Why aren’t more Kiwis banking locally? Why can’t Kiwibank become at least 60% member (customer) owned and therefore constitute being a co-operative? And perhaps the biggest question of all, is this huge transfer of funds to Australian banks each year sustainable for NZ as a country?

Skills shortages

Skill shortages and other capacity constraints are biting in some sectors, our building and construction industry probably at the forefront. Profit margins are under pressure, the labour market is tightening and the migration cycle appears to have peaked a year ago.

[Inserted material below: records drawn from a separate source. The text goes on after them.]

(** [AdminApiError::into_response]: a [Json] body that cannot be written is a plain 500. *)
Definition error_into_response (e : AdminApiError) : Response :=
  match to_vec j (error_response_json (MkErrorResponse (error_code e) (error_to_string e))) with
  | Some text => MkResponse (error_status e) (Some "application/json"%string) text
  | None => MkResponse 500 (Some "text/plain; charset=utf-8"%string) (plain_text j "serde_json error")
  end.
Definition health_handle_error (e : AdminApiError) : result Response Z := Ok (error_into_response e).

(** [HealthApi], [router]. *)
Definition health_api {S} `{CaStateProvider S} (state : AppState S) : Api AdminApiError :=
  MkApi AdminApiError healthz (readyz state) (service_status state) health_handle_error.
Definition router {S} `{CaStateProvider S} (state : AppState S) : list (string * Handled) := routes (health_api state).

(** ** The generated client ([admin-api-client/src/apis/]) *)

Inductive ContentType : Type := Json | PlainText | Unsupported (unknown_type : string).

(** [starts_with], [contains]. *)
Definition starts_with (p s : string) : bool := String.prefix p s.
Definition str_contains (p s : string) : bool := match String.index 0 p s with Some _ => true | None => false end.
Definition content_type_from (content_type : string) : ContentType :=
  (if starts_with "application" content_type && str_contains "json" content_type then Json
   else if starts_with "text/plain" content_type then PlainText
   else Unsupported content_type)%bool.

Context (ReqwestError : Type).
(** [client.execute] of a [GET] request, and [resp.text()]. *)
Context (execute : string -> result Response ReqwestError) (text : Response -> result (Text j) ReqwestError).

(** [Error<T>]. *)
Inductive ClientError (T : Type) : Type :=
| Reqwest (e : ReqwestError)
| Serde
| Io
| ResponseError (status : Z) (content : Text j) (entity : option T).
Arguments Reqwest {T} e.
Arguments Serde {T}.
Arguments Io {T}.
Arguments ResponseError {T} status content entity.

Inductive GetHealthzError : Type := HealthzUnknownValue (d : JsonDoc).
Inductive GetReadyzError : Type := ReadyzStatus503 (r : ClientReadyzResponse) | ReadyzUnknownValue (d : JsonDoc).
Inductive GetStatusError : Type := DefaultResponse (r : ClientErrorResponse) | StatusUnknownValue (d : JsonDoc).
(** Had the factory made two stores, the lock would retain nothing of what the store holds: its
    object is deleted under retention. *)
Example separate_stores_retain_nothing :
  let w := MkProcess (p := toy_p256) [memory_object_store_new; memory_object_store_new] [] [] in
  let b := MkBackend 0 1 0 0 in
  let calls := [(b, existT _ (CallPut "entries/0" [x01] if_not_exists));
                (b, existT _ (CallPutWithRetention "entries/0" [x01] 100))] in
  (call_objects toy_clocks b (CallDelete "entries/0") (call_all toy_clocks calls w)).1 = Some (Ok tt).
Proof. vm_compute. reflexivity. Qed.

(** ** The settings of an S3 client ([cloud-aws/src/config.rs]) *)

Record StaticCredentials : Type := MkStaticCredentials { access_key_id : string; secret_access_key : string }.
Record S3Config : Type := MkS3Config {
  bucket : string;
  region_name : string;
  endpoint_url : option string;
  credentials : option StaticCredentials;
  force_path_style : bool
}.

(** [S3Config::localstack]. *)
Definition localstack_config (bucket endpoint_url : string) : S3Config :=
  MkS3Config bucket "us-east-1" (Some endpoint_url) (Some (MkStaticCredentials "test" "test")) true.

(** [build_client]: what the SDK's builder is told, in order. *)
Inductive BuilderCall : Type :=
| BehaviorVersionLatest
| SetRegion (region : string)
| ForcePathStyle (b : bool)
| EndpointUrl (url : string)
| CredentialsProvider (access_key_id secret_access_key : string) (provider_name : string).
Definition build_client (config : S3Config) : list BuilderCall :=
  [BehaviorVersionLatest; SetRegion (region_name config); ForcePathStyle (force_path_style config)]
  ++ match endpoint_url config with Some url => [EndpointUrl url] | None => [] end
  ++ match credentials config with
     | Some creds => [CredentialsProvider (access_key_id creds) (secret_access_key creds) "cloud-aws-static"]
     | None => []
     end.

But the population and workforce gain from immigration remains very high by historical standards and the Government is working on plans for addressing regional skill shortage lists, recognising the shortcomings of national ones. Developing effective ITO’s and successfully encouraging our younger generations into seeking relevant skills training obviously hold the key longer term, and more so than immigration in terms of sustainability.


An interesting paper written by Paul Conway, and published on the NZ Productivity Commission’s website, states that capital invested per hour worked across the New Zealand economy was almost 40 per cent lower than in Australia, with New Zealand firms investing considerably less per hour worked in 19 of the 24 industries included in the study. In particular, weak investment by New Zealand’s largest firms was said to reflect governance issues with many of NZ’s larger organisations reluctant to provide capital for growth and a strong aversion to risk.

Conway states: “Most obviously, public and private investment in R&D as a share of GDP is among the lowest in the OECD, with New Zealand’s larger firms performing particularly poorly. In part, this reflects the structure of the New Zealand economy and composition of exports, which are skewed towards low-R&D industries and products respectively.”

Clearly NZ businesses must be seeking to add value wherever possible rather than providing commodities to overseas markets, the exporting of raw logs and live sheep being prime examples. Investment in R&D holds the key.


Focusing on all of the above is just as important for the Business Advisory Council as being a bridge between business and our Government. Our co-operative sector, which currently generates almost one fifth of our GDP and employs over 50,000 people, can play a big part in advising this Council, and therefore our government, while also helping to drive true sustainability across NZ business, our environment and amongst our people. The Business Advisory Council now has a grand opportunity to help steer our new government in the right direction.